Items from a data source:
(* ===== verification/Gossip.v ===== *)
(** * Gossip between nodes ([integration/transport/gossipsub/gossip.go])

    A node publishes commit advertisements and heartbeats as protocol buffers;
    the subscription of another node turns them back into events.  The
    encoding of protocol buffers and the pubsub library with its topics are
    parameters with laws. *)

From Stdlib Require Import ZArith Lia String Ascii.
From stdpp Require Import gmap strings list sorting pretty.
From S2P Require Import Prelude Hlc GoTime GoJson GoJsonFacts Metadata Sql Index Linearize Dolt ToyDolt Reconciler.
From S2P Require Import Walk Replay Db Node NodeFacts.

Local Open Scope Z_scope.

(** ** The messages ([integration/proto/gossip.proto])

    A message field that is absent is [None], and so is an empty [oneof]. *)

Record pb_RepoId := mkPbRepo { pb_Org : string; pb_RepoName : string }.
Record pb_HLC := mkPbHLC { pb_Wall : Z; pb_Logical : Z; pb_PeerId : string }.
Record pb_CommitAd := mkPbAd {
  pa_Repo : option pb_RepoId;
  pa_Hlc : option pb_HLC;
  pa_MetadataJson : string;
  pa_MetadataSig : string;
}.
Record pb_Heartbeat := mkPbHb {
  ph_Repo : option pb_RepoId;
  ph_Hlc : option pb_HLC;
  ph_PeerId : string;
}.
Inductive pb_msg :=
| PbCommitAd (ad : option pb_CommitAd)
| PbHeartbeat (hb : option pb_Heartbeat).

Class Protobuf := {
  pb_Marshal : option pb_msg → result string;
  pb_Unmarshal : string → result (option pb_msg);
}.
(** A message whose content is set, as the publishing functions build it. *)
Definition pb_complete (m : option pb_msg) : bool :=
  match m with
  | Some (PbCommitAd (Some (mkPbAd (Some _) (Some _) _ _)))
  | Some (PbHeartbeat (Some (mkPbHb (Some _) (Some _) _))) => true
  | _ => false
  end.

(** A complete message is decoded to itself. *)
Class ProtobufLaws `(Protobuf) := {
  pb_roundtrip : ∀ m b, pb_complete m = true → pb_Marshal m = Ok b → pb_Unmarshal b = Ok m;
}.

(** ** Publishing *)

Definition pb_repo (r : RepoID) : pb_RepoId := mkPbRepo (Org r) (RepoName r).
Definition pb_hlc (h : HLCTimestamp) : pb_HLC := mkPbHLC (Wall h) (Logical h) (PeerID h).

Section gossip.
Context `{PB : Protobuf}.

Definition PublishCommitAd {S} (Publish : string → M S unit) (ad : CommitAdV1) : M S unit :=
  match pb_Marshal (Some (PbCommitAd (Some (mkPbAd (Some (pb_repo (ad_Repo ad))) (Some (pb_hlc (ad_HLC ad)))
                                              (MetadataJSON ad) (MetadataSig ad))))) with
  | Ok b => Publish b
  | Err e => fail e
  | Panic e => panic e
  end.

Definition PublishHeartbeat {S} (Publish : string → M S unit) (hb : HeartbeatV1) : M S unit :=
  match pb_Marshal (Some (PbHeartbeat (Some (mkPbHb (Some (pb_repo (hb_Repo hb))) (Some (pb_hlc (hb_HLC hb)))
                                               (hb_PeerID hb))))) with
  | Ok b => Publish b
  | Err e => fail e
  | Panic e => panic e
  end.
Lemma overtaken_commit_unpublished_witness :
  length (n_outbox (rs_node (plain_run [LCommit "m"; LPublish 0]))) = 1%nat ∧
  n_outbox (rs_node (plain_run [LCommit "m"; LRepairTick; LSyncStart; LSyncEnd; LPublish 0])) = n_outbox (rs_node overtaken).
Proof.
  split; [vm_compute; reflexivity|].
  assert (rs_publishing overtaken !! 0%nat = Some (toy_hash 100)) as Hk by (vm_compute; reflexivity).
  assert ((GetLastUserCommit "main" (rs_node overtaken)).1 = Ok overtaken_head) as Hh by (vm_compute; reflexivity).
  assert (bool_decide (c_Hash overtaken_head.1 = toy_hash 100) = false) as Hne by (vm_compute; reflexivity).
  assert (bool_decide (do_label plain_cfg (installReconcilerHooks NewReconciler) 20 (LPublish 0) overtaken = None) = false) as Hd
    by (vm_compute; reflexivity).
  assert (default toy_run_start (do_label plain_cfg (installReconcilerHooks NewReconciler) 20 (LPublish 0) overtaken)
    = plain_run [LCommit "m"; LRepairTick; LSyncStart; LSyncEnd; LPublish 0]) as <- by (vm_compute; reflexivity).
  destruct (do_label _ _ _ (LPublish 0) overtaken) as [s'|] eqn:E; [|by rewrite bool_decide_true in Hd].
  destruct (GetLastUserCommit "main" (rs_node overtaken)) as [rr n1] eqn:Eg. cbn [fst] in Hh. subst rr.
  destruct overtaken_head as [head meta]. apply bool_decide_eq_false in Hne.
  exact (proj1 (proj2 (overtaken_commit_unpublished plain_cfg _ 20 overtaken s' 0 (toy_hash 100) head meta n1
    Hk Eg Hne (do_label_sound _ _ _ _ _ _ E)))).
Defined.
(** [nbs.StorageVersion] is the argument [StorageVersion]. *)
Definition NewRemoteChunkStore (StorageVersion : string) (provider : option Provider) (repo : RepoID)
    (nbfVersion : string) : result RemoteChunkStore :=
  match provider with
  | None => Err "provider is nil"
  | Some p =>
      if String.eqb (RepoName repo) "" then Err "repo name is empty" else
      res_bind (cl_GetRepoMetadata (ChunkStore p) repo (repoPath repo) (mkFormat nbfVersion StorageVersion))
        (λ meta, res_bind (loadRoot (ChunkStore p) (repoPath repo))
          (λ root, Ok (mkRCS repo (repoPath repo) (ChunkStore p) (Downloader p) nbfVersion
                         (StorageSize meta) root)))
  end.

(** *** Reading chunks

    The state is the cache and the local variables [L] that the callbacks
    capture. *)

Definition on_cache {L A} (f : mapChunkCache → A * mapChunkCache) : M (mapChunkCache * L) A := λ s,
  let '(a, m) := f s.1 in (Ok a, (m, s.2)).

Definition parse_hash {S} (s : string) : M S Hash := λ st, (hash_Parse s, st).
Definition compress {S} (h : Hash) (b : string) : M S CChunk := λ st, (NewCompressedChunk h b, st).

(** The callback of [downloadChunksAndCache]. *)
Definition on_chunk {L} (toSend : gset Hash) (found : CChunk → M (mapChunkCache * L) unit)
    (hashStr compressed : string) : M (mapChunkCache * L) unit :=
  if String.eqb compressed "" then ret tt else
  let* h := parse_hash hashStr in
  let* cc := wrap_err ("create compressed chunk " +:+ hashStr +:+ ": ") (compress h compressed) in
  let* _ := on_cache (λ m, (tt, InsertChunks [cc] m)) in
  if bool_decide (h ∈ toSend) then found cc else ret tt.

Definition downloadChunksAndCache {L} (r : RemoteChunkStore) (notCached : list Hash)
    (found : CChunk → M (mapChunkCache * L) unit) : M (mapChunkCache * L) unit :=
  dl_DownloadChunks (rcs_downloader r) _ (map hash_String notCached)
    (on_chunk (list_to_set notCached) found).

(** The loop over the requested hashes: the chunks of the cache are delivered,
    the others collected. *)
Fixpoint deliver_cached {L} (hashToChunk : gmap Hash CChunk) (found : CChunk → M (mapChunkCache * L) unit)
    (hs notCached : list Hash) : M (mapChunkCache * L) (list Hash) :=
  match hs with
  | [] => ret notCached
  | h :: hs =>
      match hashToChunk !! h with
      | Some c =>
          if cc_IsEmpty c then deliver_cached hashToChunk found hs (notCached ++ [h])
          else found c ;;* deliver_cached hashToChunk found hs notCached
      | None => deliver_cached hashToChunk found hs (notCached ++ [h])
      end
  end.

Definition GetManyCompressed {L} (r : RemoteChunkStore) (hashes : gset Hash)
    (found : CChunk → M (mapChunkCache * L) unit) : M (mapChunkCache * L) unit :=
  let* hashToChunk := on_cache (GetCachedChunks hashes) in
  let* notCached := deliver_cached hashToChunk found (range_map (elements hashes)) [] in
  match notCached with
  | [] => ret tt
  | _ => downloadChunksAndCache r notCached found
  end.

(** Runs a callback of the caller below one more local variable. *)
Definition below {S L X A} (m : M (S * L) A) : M (S * (L * X)) A := λ s,
  let '(r, (s1, l)) := m (s.1, s.2.1) in (r, (s1, (l, s.2.2))).

(** [ae] holds the first error of a decompression. *)
Definition decompress {L} (found : Chunk → M (mapChunkCache * L) unit) (cc : CChunk) :
    M (mapChunkCache * (L * option string)) unit := λ s,
  match s.2.2 with
  | Some _ => (Ok tt, s)
  | None =>
      match cc_ToChunk cc with
      | Ok c => below (found c) s
      | Err e => (Ok tt, (s.1, (s.2.1, Some e)))
      | Panic e => (Panic e, s)
      end
  end.

Definition GetMany {L} (r : RemoteChunkStore) (hashes : gset Hash)
    (found : Chunk → M (mapChunkCache * L) unit) : M (mapChunkCache * L) unit := λ s,
  let '(res, (m, (l, ae))) := GetManyCompressed r hashes (decompress found) (s.1, (s.2, None)) in
  (match res, ae with
   | Ok _, Some e => Err e
   | _, _ => res
   end, (m, l)).

(** [found = c] *)
Definition store_found (c : Chunk) : M (mapChunkCache * option Chunk) unit := λ s, (Ok tt, (s.1, Some c)).

Definition Get (r : RemoteChunkStore) (h : Hash) : M mapChunkCache Chunk := λ m,
  let '(res, (m', found)) := GetMany r {[h]} store_found (m, None) in
  (match res with
   | Ok _ => Ok (default EmptyChunk found)
   | Err e => Err e
   | Panic e => Panic e
   end, m').

(** *** Presence of chunks *)

Definition maxHasManyBatchSize : Z := 16 * 1024.

Fixpoint batch_loop {S} (fuel : nat) (st total batchSize : Z) (cb : Z → Z → M S bool) : M S unit :=
  match fuel with
  | O => ret tt
  | S fuel =>
      if st <? total then
        let en := if total <? st + batchSize then total else st + batchSize in
        let* stop := cb st en in
        if (stop : bool) then ret tt else batch_loop fuel (st + batchSize) total batchSize cb
      else ret tt
  end.

Definition batchItr {S} (total batchSize : Z) (cb : Z → Z → M S bool) : M S unit :=
  batch_loop (Z.to_nat total) 0 total (if batchSize <=? 0 then total else batchSize) cb.

(** [l[st:en]] *)
Definition list_slice {S A} (l : list A) (st en : Z) : M S (list A) :=
  if (0 <=? st) && (st <=? en) && (en <=? Z.of_nat (List.length l))
  then ret (take (Z.to_nat (en - st)) (drop (Z.to_nat st) l))
  else panic "slice bounds out of range".

(** The scan of a batch: [idx] holds the absent indices from [j] on. *)
Fixpoint mark_absent (i : Z) (hs : list Hash) (idx : list Z) (sets : gset Hash * gset Hash) :
    gset Hash * gset Hash :=
  match hs with
  | [] => sets
  | h :: hs =>
      let nextAbsent := match idx with [] => -1 | k :: _ => k end in
      if i =? nextAbsent then mark_absent (i + 1) hs (tail idx) ({[h]} ∪ sets.1, sets.2)
      else mark_absent (i + 1) hs idx (sets.1, {[h]} ∪ sets.2)
  end.

(** The sets [absent] and [found], and [err]. *)
Definition has_locals : Type := (gset Hash * gset Hash) * option string.

Definition has_batch (r : RemoteChunkStore) (hashSl : list Hash) (byteSl : list string) (st en : Z) :
    M has_locals bool :=
  let* currHashSl := list_slice hashSl st en in
  let* currByteSl := list_slice byteSl st en in
  match cl_HasChunks (rcs_chunkClient r) (rcs_repoPath r) currByteSl with
  | Ok absentIndices => λ l,
      (Ok false, (mark_absent 0 currHashSl (sort_slice Z.ltb absentIndices) l.1, None))
  | Err e => λ l, (Ok true, (l.1, Some e))
  | Panic e => panic e
  end.

Definition HasMany (r : RemoteChunkStore) (hashes : gset Hash) : M mapChunkCache (gset Hash) := λ m,
  let notCached := GetCachedHas hashes m in
  if bool_decide (notCached = ∅) then (Ok notCached, m) else
  let '(hashSl, byteSl) := HashSetToSlices notCached in
  match batchItr (Z.of_nat (List.length hashSl)) maxHasManyBatchSize (has_batch r hashSl byteSl)
          ((∅, ∅), None) with
  | (Ok _, ((absent, found), None)) =>
      (Ok absent, if bool_decide (found = ∅) then m else InsertHas found m)
  | (Ok _, (_, Some e)) => (Err e, m)
  | (Err e, _) => (Err e, m)
  | (Panic e, _) => (Panic e, m)
  end.

Definition Has (r : RemoteChunkStore) (h : Hash) : M mapChunkCache bool :=
  let* absent := HasMany r {[h]} in
  ret (bool_decide (absent = ∅)).

(** *** Operations that a read-only store refuses *)

Definition read_only {A} : result A := Err "remote chunk store is read-only".
Definition Put (r : RemoteChunkStore) (c : Chunk) : result unit := read_only.
Definition rcs_Commit (r : RemoteChunkStore) (current last : Hash) : result bool := read_only.
Definition WriteTableFile (r : RemoteChunkStore) (fileId : string) : result unit := read_only.
Definition AddTableFilesToManifest (r : RemoteChunkStore) : result unit := read_only.
Definition PruneTableFiles (r : RemoteChunkStore) : result unit := read_only.

Definition PersistGhostHashes (r : RemoteChunkStore) (refs : gset Hash) : result unit := Err "not supported".

Record TableFileStoreOps := mkOps { CanRead : bool; CanWrite : bool; CanPrune : bool; CanGC : bool }.
Definition SupportedOperations (r : RemoteChunkStore) : TableFileStoreOps := mkOps true false false false.

(** *** Table files *)

Record RemoteTableFile := mkTableFile {
  rtf_downloader : DownloaderClient;
  rtf_chunkClient : ChunkStoreClient;
  rtf_info : TableFileInfo;
}.

Definition getTableFiles (downloader : DownloaderClient) (chunkClient : ChunkStoreClient)
    (infoList : list TableFileInfo) : list RemoteTableFile :=
  map (mkTableFile downloader chunkClient) infoList.

Definition Sources (r : RemoteChunkStore) : result (Hash * list RemoteTableFile * list RemoteTableFile) :=
  res_bind (cl_ListTableFiles (rcs_chunkClient r) (rcs_repo r) (rcs_repoPath r) "")
    (λ '(rootHash, tables, appendix),
       res_bind (hash_New rootHash)
         (λ root, Ok (root, getTableFiles (rcs_downloader r) (rcs_chunkClient r) tables,
                      getTableFiles (rcs_downloader r) (rcs_chunkClient r) appendix))).
End chunks.

Arguments mapChunkCache : clear implicits.
Arguments mkCache {C1 C2}.
Arguments chunks {C1 C2}.
Arguments has {C1 C2}.
Arguments on_cache {C1 C2 L A}.

(** ** What a provider promises

    [content h c]: the chunk with the hash [h] is [c].  [present h]: this
    provider has it. *)

Section promises.
Context `{CL : ChunkLib}.

(** A downloader hands a sequence of messages to the callback, until one of
    them fails; [fin] is how the stream ends. *)
Fixpoint feed {S} (msgs : list (string * string)) (fin : result unit)
    (onChunk : string → string → M S unit) : M S unit :=
  match msgs with
  | [] => λ s, (fin, s)
  | (h, b) :: msgs => onChunk h b ;;* feed msgs fin onChunk
  end.

Definition genuine (content : Hash → Chunk → Prop) (cc : CChunk) : Prop :=
  ∃ ch, cc_ToChunk cc = Ok ch ∧ content (cc_Hash cc) ch.

Definition genuine_message (content : Hash → Chunk → Prop) (msg : string * string) : Prop :=
  msg.2 = "" ∨ ∃ h cc, hash_Parse msg.1 = Ok h ∧ NewCompressedChunk h msg.2 = Ok cc ∧ genuine content cc.

Class HonestDownloader (dl : DownloaderClient) (content : Hash → Chunk → Prop) (present : Hash → bool) := {
  dl_stream : ∀ hs : list Hash, ∃ msgs fin,
    (∀ S (onChunk : string → string → M S unit) s,
       dl_DownloadChunks dl S (map hash_String hs) onChunk s = feed msgs fin onChunk s) ∧
    (∀ msg, msg ∈ msgs → genuine_message content msg) ∧
    (∀ e, fin ≠ Panic e) ∧
    (fin = Ok tt → ∀ h, h ∈ hs → present h = true → ∃ b, b ≠ "" ∧ (hash_String h, b) ∈ msgs);
}.

Class HonestChunkStore (cl : ChunkStoreClient) (path : string) (present : Hash → bool) := {
  cl_has_exact : ∀ (hs : list Hash) idx, NoDup hs → Z.of_nat (List.length hs) ≤ maxHasManyBatchSize →
    cl_HasChunks cl path (map hash_bytes hs) = Ok idx →
    NoDup idx ∧ ∀ i, i ∈ idx ↔ ∃ k h, i = Z.of_nat k ∧ hs !! k = Some h ∧ present h = false;
  cl_has_total : ∀ reqs e, cl_HasChunks cl path reqs ≠ Panic e;
}.
End promises.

Work task: Output only an exact transcription of the lines above from the one with "(** *** Table files *)" up to and including the one with "Definition genuine (content".

Final answer:
(** *** Table files *)

Record RemoteTableFile := mkTableFile {
  rtf_downloader : DownloaderClient;
  rtf_chunkClient : ChunkStoreClient;
  rtf_info : TableFileInfo;
}.

Definition getTableFiles (downloader : DownloaderClient) (chunkClient : ChunkStoreClient)
    (infoList : list TableFileInfo) : list RemoteTableFile :=
  map (mkTableFile downloader chunkClient) infoList.

Definition Sources (r : RemoteChunkStore) : result (Hash * list RemoteTableFile * list RemoteTableFile) :=
  res_bind (cl_ListTableFiles (rcs_chunkClient r) (rcs_repo r) (rcs_repoPath r) "")
    (λ '(rootHash, tables, appendix),
       res_bind (hash_New rootHash)
         (λ root, Ok (root, getTableFiles (rcs_downloader r) (rcs_chunkClient r) tables,
                      getTableFiles (rcs_downloader r) (rcs_chunkClient r) appendix))).
End chunks.

Arguments mapChunkCache : clear implicits.
Arguments mkCache {C1 C2}.
Arguments chunks {C1 C2}.
Arguments has {C1 C2}.
Arguments on_cache {C1 C2 L A}.

(** ** What a provider promises

    [content h c]: the chunk with the hash [h] is [c].  [present h]: this
    provider has it. *)

Section promises.
Context `{CL : ChunkLib}.

(** A downloader hands a sequence of messages to the callback, until one of
    them fails; [fin] is how the stream ends. *)
Fixpoint feed {S} (msgs : list (string * string)) (fin : result unit)
    (onChunk : string → string → M S unit) : M S unit :=
  match msgs with
  | [] => λ s, (fin, s)
  | (h, b) :: msgs => onChunk h b ;;* feed msgs fin onChunk
  end.

Definition genuine (content : Hash → Chunk → Prop) (cc : CChunk) : Prop :=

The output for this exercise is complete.